(** The state of the modifier keys and the characters, from one byte after the other. *)
Fixpoint typed (mask : Z) (keys : list Z) : option (list Z * Z) :=
  match keys with
  | [] => Some ([], mask)
  | k :: keys =>
      if (0 <=? k) && (k <? 256) then
        match action_of mask k with
        | AMask | ANone => typed (next_mask mask k) keys
        | AChar c => '(cs, m) ← typed (next_mask mask k) keys; Some (c :: cs, m)
        | _ => None
        end
      else None
  end.

Lemma keys_typed c : typeable c → typed 0 (keys_for c) = Some ([c], 0).
Proof.
  intros Hc. assert (Hin : c ∈ [8; 9; 10; 27] ++ seqZ 32 95).
  { rewrite elem_of_app, elem_of_seqZ. destruct Hc; [by left|right; lia]. }
  clear Hc. revert c Hin. apply Forall_forall. apply (bool_decide_unpack _). vm_compute. exact I.
Qed.

Lemma typed_run keys : ∀ s m cs, sys_ok s → typed (curmask s) keys = Some (cs, m) →
  run_events (EvKey <$> keys) s = RRet tt (add_callbacks (cs ≫= received s) (with_curmask m s)).
Proof.
  induction keys as [|k keys IH]; intros s m cs Hok Ht; cbn [typed] in Ht.
  - injection Ht as <- <-. simpl. unfold kret, add_callbacks. rewrite app_nil_r. by destruct s.
  - destruct ((0 <=? k) && (k <? 256)) eqn:Ek; [|done]. apply andb_prop in Ek as [Ek1%Z.leb_le Ek2%Z.ltb_lt].
    assert (Hokp : sys_ok (pressed s k)) by (destruct Hok; split; [by apply tinv_masked|done|by apply next_mask_ok]).
    assert (Hstep : ∀ s1, act (action_of (curmask s) k) (pressed s k) = RRet tt s1 → run_events (EvKey <$> (k :: keys)) s = run_events (EvKey <$> keys) s1).
    { intros s1 Hact. rewrite fmap_cons. cbn [run_events run_event].
      apply (kbind_of_ret (keyboard_intr_handler k) (λ _, run_events (EvKey <$> keys)) s tt s1), handler_action; [apply Hok|lia|done]. }
    destruct (action_of (curmask s) k) as [|t|up|c|] eqn:Ea; try done.
    + rewrite (Hstep (pressed s k)) by done. rewrite (IH _ m cs) by done. done.
    + apply bind_Some in Ht as ([cs' m'] & Ht & [= <- <-]). rewrite (Hstep (add_callbacks (received s c) (pressed s k))).
      * rewrite (IH _ m' cs') by (done || (destruct Hokp as [[] ? ?]; split; [by split|done|done])). rewrite bind_cons.
        unfold add_callbacks, with_curmask. simpl. by rewrite app_assoc.
      * change (received s c) with (received (pressed s k) c). apply char_run; apply Hokp.
    + rewrite (Hstep (pressed s k)) by done. rewrite (IH _ m cs) by done. done.
Qed.

Lemma typed_app keys keys' : ∀ m cs m1 cs' m2, typed m keys = Some (cs, m1) → typed m1 keys' = Some (cs', m2) → typed m (keys ++ keys') = Some (cs ++ cs', m2).
Proof.
  induction keys as [|k keys IH]; intros m cs m1 cs' m2; cbn [typed app]; [by intros [= <- <-]|]. destruct ((0 <=? k) && (k <? 256)); [|done].
  destruct (action_of m k) as [|t|up|c|]; try done; [by apply IH| |by apply IH]. intros ([ds d] & Hd & [= <- <-])%bind_Some H2.
  by rewrite (IH _ _ _ _ _ Hd H2).
Qed.

(** C9. A text that is typed while no modifier key is held arrives: for characters
    that have a key, the bytes of the keys going down and up, shift included, give
    the callback of the current terminal, if there is one, exactly these characters, in order, and change nothing else. *)
Theorem typing_arrives s cs :
  sys_ok s → curmask s = 0 → Forall typeable cs →
  run_events (EvKey <$> (cs ≫= keys_for)) s = RRet tt (add_callbacks (cs ≫= received s) s).
Proof.
  intros Hok Hm Hcs. assert (Ht : typed 0 (cs ≫= keys_for) = Some (cs, 0)).
  { induction Hcs as [|c cs Hc _ IH]; [done|]. rewrite bind_cons. by apply (typed_app _ _ 0 [c] 0 cs 0); [apply keys_typed|]. }
  rewrite (typed_run _ s 0 cs) by (done || by rewrite Hm). rewrite <- Hm. by destruct s.
Qed.

Module Example.

(** The data of the driver before vt_init. *)
Definition at_start : terminals :=
  Terminals (replicate 3 (Virtterm 0 0 0 0 (replicate (Z.to_nat SCROLL_BUFSIZE) 0) (replicate (Z.to_nat DISPLAY_SIZE) 0) (TtyDriver None 0)))
    None (replicate 2048 0) (0, 0) 0 0 false [].

Lemma at_start_unstarted : unstarted at_start.
Proof.
  split; [reflexivity| |vm_compute; reflexivity|reflexivity].
  intros i vt [-> _]%lookup_replicate. cbn [vt_buf vt_tempbuf]. split; vm_compute; reflexivity.
Qed.

(** 102 lines, back to the first character, the window to the end, and a character. *)
Definition far_back : list tevent :=
  replicate 102 (EvPut 0 10) ++ replicate 8160 (EvPut 0 8) ++ replicate 5 (EvScroll 25 false) ++ [EvPut 0 120].

Definition screen_b (s : terminals) : bool :=
  match vt_curterm s ≫= (vt_terms s !!.) with
  | Some vt => bool_decide (take (Z.to_nat DISPLAY_SIZE) (videoram s) = cell DEFAULT_ATTRIB <$> shown vt)
  | None => true
  end.
Lemma screen_b_ok s : screen_b s = false → ¬ screen_ok s.
Proof.
  intros E (i & vt & Hi & Hvt & Hu & _). unfold screen_b in E. rewrite Hi in E. cbn [mbind option_bind] in E. rewrite Hvt in E.
  by rewrite bool_decide_eq_true_2 in E.
Qed.

Definition after (P : terminals → bool) (c d : kM terminals unit) (s : terminals) : bool :=
  if (c ;;; d) s is RRet _ s' then P s' else true.
Lemma after_false P c d s : after P c d s = false → ∃ s1 s2, c s = RRet tt s1 ∧ d s1 = RRet tt s2 ∧ P s2 = false.
Proof.
  unfold after, kbind. destruct (c s) as [[] s1| | | |]; try done. cbn [rbind]. destruct (d s1) as [[] s2| | | |] eqn:E; try done.
  intros H. by exists s1, s2.
Qed.

Lemma far_back_runs : after screen_b vt_init (run_events far_back) at_start = false.
Proof. vm_compute. reflexivity. Qed.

:::

Copy exactly the opening line of the material, the line bearing "cbn [run_events run_event].", and every line between them. Include nothing else.

**OUTPUT BELOW**:
(** The state of the modifier keys and the characters, from one byte after the other. *)
Fixpoint typed (mask : Z) (keys : list Z) : option (list Z * Z) :=
  match keys with
  | [] => Some ([], mask)
  | k :: keys =>
      if (0 <=? k) && (k <? 256) then
        match action_of mask k with
        | AMask | ANone => typed (next_mask mask k) keys
        | AChar c => '(cs, m) ← typed (next_mask mask k) keys; Some (c :: cs, m)
        | _ => None
        end
      else None
  end.

Lemma keys_typed c : typeable c → typed 0 (keys_for c) = Some ([c], 0).
Proof.
  intros Hc. assert (Hin : c ∈ [8; 9; 10; 27] ++ seqZ 32 95).
  { rewrite elem_of_app, elem_of_seqZ. destruct Hc; [by left|right; lia]. }
  clear Hc. revert c Hin. apply Forall_forall. apply (bool_decide_unpack _). vm_compute. exact I.
Qed.

Lemma typed_run keys : ∀ s m cs, sys_ok s → typed (curmask s) keys = Some (cs, m) →
  run_events (EvKey <$> keys) s = RRet tt (add_callbacks (cs ≫= received s) (with_curmask m s)).
Proof.
  induction keys as [|k keys IH]; intros s m cs Hok Ht; cbn [typed] in Ht.
  - injection Ht as <- <-. simpl. unfold kret, add_callbacks. rewrite app_nil_r. by destruct s.
  - destruct ((0 <=? k) && (k <? 256)) eqn:Ek; [|done]. apply andb_prop in Ek as [Ek1%Z.leb_le Ek2%Z.ltb_lt].
    assert (Hokp : sys_ok (pressed s k)) by (destruct Hok; split; [by apply tinv_masked|done|by apply next_mask_ok]).
    assert (Hstep : ∀ s1, act (action_of (curmask s) k) (pressed s k) = RRet tt s1 → run_events (EvKey <$> (k :: keys)) s = run_events (EvKey <$> keys) s1).
    { intros s1 Hact. rewrite fmap_cons. cbn [run_events run_event].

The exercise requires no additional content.